╔══

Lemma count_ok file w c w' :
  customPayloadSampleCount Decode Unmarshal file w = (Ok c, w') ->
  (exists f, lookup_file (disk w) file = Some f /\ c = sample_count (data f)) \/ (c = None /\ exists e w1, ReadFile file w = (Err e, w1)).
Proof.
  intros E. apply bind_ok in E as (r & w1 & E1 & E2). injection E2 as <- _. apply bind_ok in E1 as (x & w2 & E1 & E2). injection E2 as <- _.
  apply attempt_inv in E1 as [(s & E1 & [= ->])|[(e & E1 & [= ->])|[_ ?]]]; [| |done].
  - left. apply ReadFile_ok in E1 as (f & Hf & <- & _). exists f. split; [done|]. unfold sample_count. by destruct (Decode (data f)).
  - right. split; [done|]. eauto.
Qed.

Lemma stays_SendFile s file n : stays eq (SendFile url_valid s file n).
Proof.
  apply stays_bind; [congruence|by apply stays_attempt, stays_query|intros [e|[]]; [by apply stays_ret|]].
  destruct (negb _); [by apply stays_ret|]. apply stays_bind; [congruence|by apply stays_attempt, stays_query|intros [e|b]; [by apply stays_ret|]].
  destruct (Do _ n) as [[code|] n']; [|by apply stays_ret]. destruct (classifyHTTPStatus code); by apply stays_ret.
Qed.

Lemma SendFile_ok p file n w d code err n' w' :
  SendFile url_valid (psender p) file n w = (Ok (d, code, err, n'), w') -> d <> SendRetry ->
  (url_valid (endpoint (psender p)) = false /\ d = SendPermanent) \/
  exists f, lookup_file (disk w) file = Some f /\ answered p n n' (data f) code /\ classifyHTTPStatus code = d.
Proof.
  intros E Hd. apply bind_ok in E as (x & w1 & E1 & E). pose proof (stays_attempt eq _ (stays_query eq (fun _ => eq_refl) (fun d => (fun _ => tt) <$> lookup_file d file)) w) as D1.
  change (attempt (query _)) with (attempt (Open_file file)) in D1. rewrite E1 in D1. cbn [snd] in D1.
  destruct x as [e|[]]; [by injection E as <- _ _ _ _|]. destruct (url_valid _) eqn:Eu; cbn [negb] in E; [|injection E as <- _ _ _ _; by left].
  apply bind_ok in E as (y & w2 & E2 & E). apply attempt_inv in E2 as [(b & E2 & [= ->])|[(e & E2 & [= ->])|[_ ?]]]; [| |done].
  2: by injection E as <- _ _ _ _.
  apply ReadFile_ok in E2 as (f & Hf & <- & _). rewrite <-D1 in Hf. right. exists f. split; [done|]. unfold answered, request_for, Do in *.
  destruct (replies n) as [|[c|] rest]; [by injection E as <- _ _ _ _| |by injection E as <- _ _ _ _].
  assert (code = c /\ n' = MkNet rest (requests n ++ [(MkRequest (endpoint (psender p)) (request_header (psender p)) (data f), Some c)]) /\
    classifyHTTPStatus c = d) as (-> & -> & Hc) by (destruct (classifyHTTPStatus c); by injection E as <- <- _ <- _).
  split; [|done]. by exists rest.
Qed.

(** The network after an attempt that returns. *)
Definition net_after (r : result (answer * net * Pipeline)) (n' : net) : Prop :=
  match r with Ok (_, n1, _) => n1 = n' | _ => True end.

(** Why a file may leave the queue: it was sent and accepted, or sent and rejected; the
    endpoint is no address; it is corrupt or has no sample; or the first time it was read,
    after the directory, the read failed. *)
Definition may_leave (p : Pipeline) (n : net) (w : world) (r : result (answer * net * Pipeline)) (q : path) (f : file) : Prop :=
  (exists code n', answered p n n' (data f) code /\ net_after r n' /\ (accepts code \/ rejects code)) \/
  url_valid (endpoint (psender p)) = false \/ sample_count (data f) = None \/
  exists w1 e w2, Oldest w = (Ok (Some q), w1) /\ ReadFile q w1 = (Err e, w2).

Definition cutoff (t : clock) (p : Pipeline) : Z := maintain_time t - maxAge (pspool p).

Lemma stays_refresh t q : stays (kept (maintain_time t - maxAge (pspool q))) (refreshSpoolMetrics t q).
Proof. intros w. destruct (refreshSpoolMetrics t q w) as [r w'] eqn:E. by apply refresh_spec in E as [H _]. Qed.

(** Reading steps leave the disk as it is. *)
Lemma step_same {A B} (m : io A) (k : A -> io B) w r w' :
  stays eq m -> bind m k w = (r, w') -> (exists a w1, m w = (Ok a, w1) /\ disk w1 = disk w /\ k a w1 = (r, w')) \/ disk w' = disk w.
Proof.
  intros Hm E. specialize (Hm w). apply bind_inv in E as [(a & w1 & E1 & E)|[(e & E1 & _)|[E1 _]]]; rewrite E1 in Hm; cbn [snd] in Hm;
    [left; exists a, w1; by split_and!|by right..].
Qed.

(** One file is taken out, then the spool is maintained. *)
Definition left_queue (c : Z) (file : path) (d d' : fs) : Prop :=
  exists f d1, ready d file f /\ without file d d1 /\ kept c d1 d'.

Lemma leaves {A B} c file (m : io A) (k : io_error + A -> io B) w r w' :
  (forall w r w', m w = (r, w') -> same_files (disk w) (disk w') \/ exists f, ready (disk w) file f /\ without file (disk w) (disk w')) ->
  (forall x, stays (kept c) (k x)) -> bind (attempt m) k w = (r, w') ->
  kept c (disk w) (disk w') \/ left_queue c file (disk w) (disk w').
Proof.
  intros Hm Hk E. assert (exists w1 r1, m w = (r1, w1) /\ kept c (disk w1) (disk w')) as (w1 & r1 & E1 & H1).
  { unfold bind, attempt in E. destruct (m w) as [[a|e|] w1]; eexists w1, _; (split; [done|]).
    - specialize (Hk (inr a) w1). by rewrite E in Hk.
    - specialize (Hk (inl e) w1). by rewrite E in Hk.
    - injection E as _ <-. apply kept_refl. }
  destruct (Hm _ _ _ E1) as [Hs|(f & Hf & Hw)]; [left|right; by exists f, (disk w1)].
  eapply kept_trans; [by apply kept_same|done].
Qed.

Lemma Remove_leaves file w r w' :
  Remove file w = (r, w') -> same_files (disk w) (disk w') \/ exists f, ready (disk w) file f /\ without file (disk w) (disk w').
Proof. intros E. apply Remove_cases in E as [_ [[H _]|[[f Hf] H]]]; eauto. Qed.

╚══

**PROBLEM TO WORK ON**
Give a tally of the lines in the listing above that contain the word "path", and provide nothing beyond the number.

**RESPONSE FOR THIS EXERCISE**
2